# Am I a 4w5 or 4w3? (INTP)



## rubysplacehello (Oct 6, 2020)

I know what my MBTI type is - I'm pretty much textbook; I am pretty sure I'm a 4 core enneagram too. But recently I've been wondering if I have a 3 somewhere in my enneagram/tritype (I suspect it is my core wing) - what questions should I be asking myself? Does anyone have useful examples of 4w5 vs 4w3 thinking? 

Thank you!


----------



## secondpassing (Jan 13, 2018)

An Overview of the Four and its Wings


An Overview of the Four (pg 106-107) In the artist of all kinds I think one can detect an inherent dilemma, which belongs to the co-existence of two trends, the urgent need to communicate andthe still more urgent need not to be found. (D.W. Winnicott, quoted in Anthony Storr, The Dynamics of...




www.personalitycafe.com







> [Of unhealthy 4w3s] However, to the degree that the Three-wing plays a part in the overall personality, there will be moments when they act like unhealthy Threes. People of this subtype can be hostile and malicious; their secret envy of others will be reinforced by the Three-wing's jealousy. Exploitativeness, opportunism, and duplicity may also be present, although these traits increase their shame and guilt if they should succumb to them.

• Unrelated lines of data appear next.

(* ===== verification/SysConfigStore.v ===== *)
(** The system configuration store
    ([kernel/sys_config_service/src/sled_provider.rs]): a key-value map with a
    revision counter beside each key, written in atomic transactions, with
    compare-and-swap on the revision of a main key.

    A sled tree is a map from keys to values, and a [db.transaction] runs to
    its end or leaves the tree as it was; storage (I/O) failures are not
    modelled.  Parsing, printing and updating JSON are parameters. *)
From Stdlib Require Import ZArith Lia Ascii.
From stdpp Require Import base tactics numbers gmap strings sorting list.
From S2P Require Import Prelude RustString.

Inductive KVStoreErrors :=
| KeyNotFound (key : string)
| KeyExist (key : string)
| RevisionMismatch (key : string) (expected actual : Z)
| InternalError (msg : string).

(** [Result<T, KVStoreErrors>]; [list_direct_children] may panic as well. *)
Definition kv_result (A : Type) : Type := KVStoreErrors + A.

#[export] Instance kv_ret : MRet kv_result := fun _ a => inr a.
#[export] Instance kv_bind : MBind kv_result :=
  fun _ _ f r => match r with inl e => inl e | inr a => f a end.

(** [KVAction] of the transaction: per key, what to do with it. *)
Inductive KVAction (Value : Type) :=
| KVCreate (v : string)
| KVUpdate (v : string)
| KVAppend (v : string)
| KVSetByJsonPath (paths : gmap string (option Value))
| KVRemove.
Arguments KVCreate {Value} _.
Arguments KVUpdate {Value} _.
Arguments KVAppend {Value} _.
Arguments KVSetByJsonPath {Value} _.
Arguments KVRemove {Value}.

Notation sled := (gmap string string).

Definition INTERNAL_META_PREFIX : string := "__meta/".
Definition REVISION_PREFIX : string := "__meta/revision/".

Definition revision_key (key : string) : string := REVISION_PREFIX +:+ key.
Definition is_internal_key (key : string) : bool := starts_with INTERNAL_META_PREFIX key.

Definition current_revision (db : sled) (key : string) : kv_result Z :=
  match db !! revision_key key with
  | None => inr 0
  | Some raw => match parse_u64 raw with
                | inl m => inl (InternalError m)
                | inr r => inr r
                end
  end.

Definition checked_next (key : string) (r : Z) : kv_result Z :=
  if r <? u64_max then inr (r + 1)
  else inl (InternalError ("revision overflow for key: " +:+ key)).

Definition next_revision (db : sled) (key : string) : kv_result Z :=
  r ← current_revision db key; checked_next key r.

Definition write_revision (db : sled) (key : string) (revision : Z) : sled :=
  <[revision_key key := u64_to_string revision]> db.

(** [db.transaction(body)]: an abort leaves the tree as it was. *)
Definition transaction {A} (db : sled) (r : kv_result (sled * A)) : sled * kv_result A :=
  match r with
  | inr (db', a) => (db', inr a)
  | inl e => (db, inl e)
  end.

Definition get_with_revision (db : sled) (key : string) : kv_result (option (string * Z)) :=
  match db !! key with
  | None => inr None
  | Some value => r ← current_revision db key; mret (Some (value, r))
  end.

Definition get (db : sled) (key : string) : kv_result (option string) :=
  o ← get_with_revision db key; mret (fst <$> o).

Definition set (db : sled) (key value : string) : sled * kv_result unit :=
  transaction db (r ← next_revision db key;
                  mret (write_revision (<[key := value]> db) key r, ())).

Definition create (db : sled) (key value : string) : sled * kv_result unit :=
  transaction db
    (match db !! key with
     | Some _ => inl (KeyExist key)
     | None => r ← next_revision db key;
               mret (write_revision (<[key := value]> db) key r, ())
     end).

Definition delete_key (db : sled) (key : string) : sled * kv_result unit :=
  transaction db
    (match db !! key with
     | None => inl (KeyNotFound key)
     | Some _ => r ← next_revision db key;
                 mret (write_revision (delete key db) key r, ())
     end).

(** [scan_prefix]: the entries under a prefix, in key order. *)
Definition scan_prefix (db : sled) (prefix : string) : list (string * string) :=
  sort_stable (fun x y => string_leb x.1 y.1)
    (List.filter (fun kv => starts_with prefix kv.1) (map_to_list db)).

Definition list_data (db : sled) (key_prefix : string) : gmap string string :=
  fold_left (fun m kv => if is_internal_key kv.1 then m else <[kv.1 := kv.2]> m)
    (scan_prefix db key_prefix) ∅.

Definition list_keys (db : sled) (key_prefix : string) : list string :=
  List.filter (fun k => negb (is_internal_key k)) ((scan_prefix db key_prefix).*1).

(** [s.ends_with("/")] *)
Fixpoint ends_with_slash (s : string) : bool :=
  match s with
  | EmptyString => false
  | String c EmptyString => Ascii.eqb c "/"
  | String _ s => ends_with_slash s
  end.

Fixpoint drop_chars (n : nat) (s : string) : string :=
  match n, s with
  | S n, String _ s => drop_chars n s
  | _, s => s
  end.

(** [s.trim_start_matches(p)]: [p] is removed as many times as it repeats. *)
Fixpoint trim_start_matches_go (fuel : nat) (p s : string) : string :=
  match fuel with
  | O => s
  | S fuel =>
    if starts_with p s then trim_start_matches_go fuel p (drop_chars (String.length p) s) else s
  end.

Definition trim_start_matches (p s : string) : string :=
  match p with
  | EmptyString => s
  | _ => trim_start_matches_go (String.length s) p s
  end.

(** [&s[1..]] panics when byte 1 is inside a character. *)
Definition slice_from_1 (s : string) : result string :=
  match s with
  | EmptyString => Panic
  | String _ EmptyString => Ok ""
  | String _ (String c t) =>
    let n := Z.of_N (N_of_ascii c) in
    if (128 <=? n) && (n <=? 191) then Panic else Ok (String c t)
  end.

Definition direct_child (prefix key : string) : result string :=
  let suffix := trim_start_matches prefix key in
  rest ← (if ends_with_slash suffix then slice_from_1 suffix else Ok suffix);
  match split_on "/" rest with
  | child :: _ => Ok child
  | [] => Panic
  end.

Fixpoint collect_children (prefix : string) (keys acc : list string) : result (list string) :=
  match keys with
  | [] => Ok acc
  | key :: keys =>
    if is_internal_key key then collect_children prefix keys acc
    else
      child ← direct_child prefix key;
      collect_children prefix keys
        (if bool_decide (child ∈ acc) then acc else acc ++ [child])
  end.

Definition list_direct_children (db : sled) (prefix : string) : result (list string) :=
  let prefix := if String.eqb prefix "" || ends_with_slash prefix then prefix
                else prefix +:+ "/" in
  collect_children prefix ((scan_prefix db prefix).*1) [].

(** ** Transactions *)

Section json.
Context {Value : Type} (from_slice : string -> string + Value) (to_vec : Value -> string + string)
  (set_json_by_path : Value -> string -> option Value -> Value).
Context `{HashOrder}.

Definition set_by_path (db : sled) (key json_path : string) (value : Value)
  : sled * kv_result unit :=
  transaction db
    (match db !! key with
     | None => inl (KeyNotFound key)
     | Some raw =>
       match from_slice raw with
       | inl m => inl (InternalError m)
       | inr current =>
         match to_vec (set_json_by_path current json_path (Some value)) with
         | inl m => inl (InternalError m)
         | inr updated =>
           r ← next_revision db key;
           mret (write_revision (<[key := updated]> db) key r, ())
         end
       end
     end).

(** A batch: per key, the value to insert or a removal. *)
Notation batch := (gmap string (option string)).

Definition apply_batch (b : batch) (db : sled) : sled :=
  merge (fun new old => match new with Some o => o | None => old end) b db.

(** What the action puts in the batch for its key; it reads the tree as it was
    before the transaction. *)
Definition action_effect (db : sled) (key : string) (action : KVAction Value)
  : kv_result (option string) :=
  match action with
  | KVCreate value =>
    match db !! key with Some _ => inl (KeyExist key) | None => inr (Some value) end
  | KVUpdate value => inr (Some value)
  | KVAppend value =>
    match db !! key with
    | None => inl (KeyNotFound key)
    | Some existing => inr (Some (existing +:+ value))
    end
  | KVSetByJsonPath paths =>
    match db !! key with
    | None => inl (KeyNotFound key)
    | Some raw =>
      match from_slice raw with
      | inl m => inl (InternalError m)
      | inr existing =>
        match to_vec (fold_left (fun v p => set_json_by_path v p.1 p.2) (iter paths) existing) with
        | inl m => inl (InternalError m)
        | inr updated => inr (Some updated)
        end
      end
    end
  | KVRemove => inr None
  end.

Fixpoint exec_actions (db : sled) (l : list (string * KVAction Value)) (b : batch)
    (revisions : gmap string Z) : kv_result (batch * gmap string Z) :=
  match l with
  | [] => inr (b, revisions)
  | (key, action) :: l =>
    e ← action_effect db key action;
    revisions ← (match revisions !! key with
                 | Some _ => mret revisions
                 | None => r ← next_revision db key; mret (<[key := r]> revisions)
                 end);
    exec_actions db l (<[key := e]> b) revisions
  end.

(** The revision check of the main key, and the revision it will get. *)
Definition check_main_key (db : sled) (main_key : option (string * Z))
  : kv_result (gmap string Z) :=
  match main_key with
  | None => inr ∅
  | Some (key, expected) =>
    actual ← current_revision db key;
    if actual =? expected then
      next ← checked_next key actual; mret {[key := next]}
    else inl (RevisionMismatch key expected actual)
  end.

Definition exec_tx (db : sled) (tx : gmap string (KVAction Value))
    (main_key : option (string * Z)) : sled * kv_result unit :=
  transaction db
    (revisions ← check_main_key db main_key;
     br ← exec_actions db (iter tx) ∅ revisions;
     let b := fold_left (fun b kr => <[revision_key kr.1 := Some (u64_to_string kr.2)]> b)
                (iter br.2) br.1 in
     mret (apply_batch b db, ())).
End json.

> [Of unhealthy 4w5s] To the degree that the Five-wing plays a part in the overall personality, unhealthy fours of this subtype will also resist being helped by anyone, thus increasing their alienation from others.


I've pulled possibly the most easily recognizable traits of the unhealthy people. Perhaps you will find the link a good read. Aside from reading up on it, examining the behavior of other w5/w3 might be helpful as well, but you're likely already doing that.


----------



## rubysplacehello (Oct 6, 2020)

secondpassing said:


> An Overview of the Four and its Wings
> 
> 
> An Overview of the Four (pg 106-107) In the artist of all kinds I think one can detect an inherent dilemma, which belongs to the co-existence of two trends, the urgent need to communicate andthe still more urgent need not to be found. (D.W. Winnicott, quoted in Anthony Storr, The Dynamics of...
> ...


Thank you very much! I've determined I'm most likely a 4w5, and therefore wondering if a 3 is instead somewhere in my tritype.


----------



## tanstaafl28 (Sep 10, 2012)

rubysplacehello said:


> Thank you very much! I've determined I'm most likely a 4w5, and therefore wondering if a 3 is instead somewhere in my tritype.


Why is that?


----------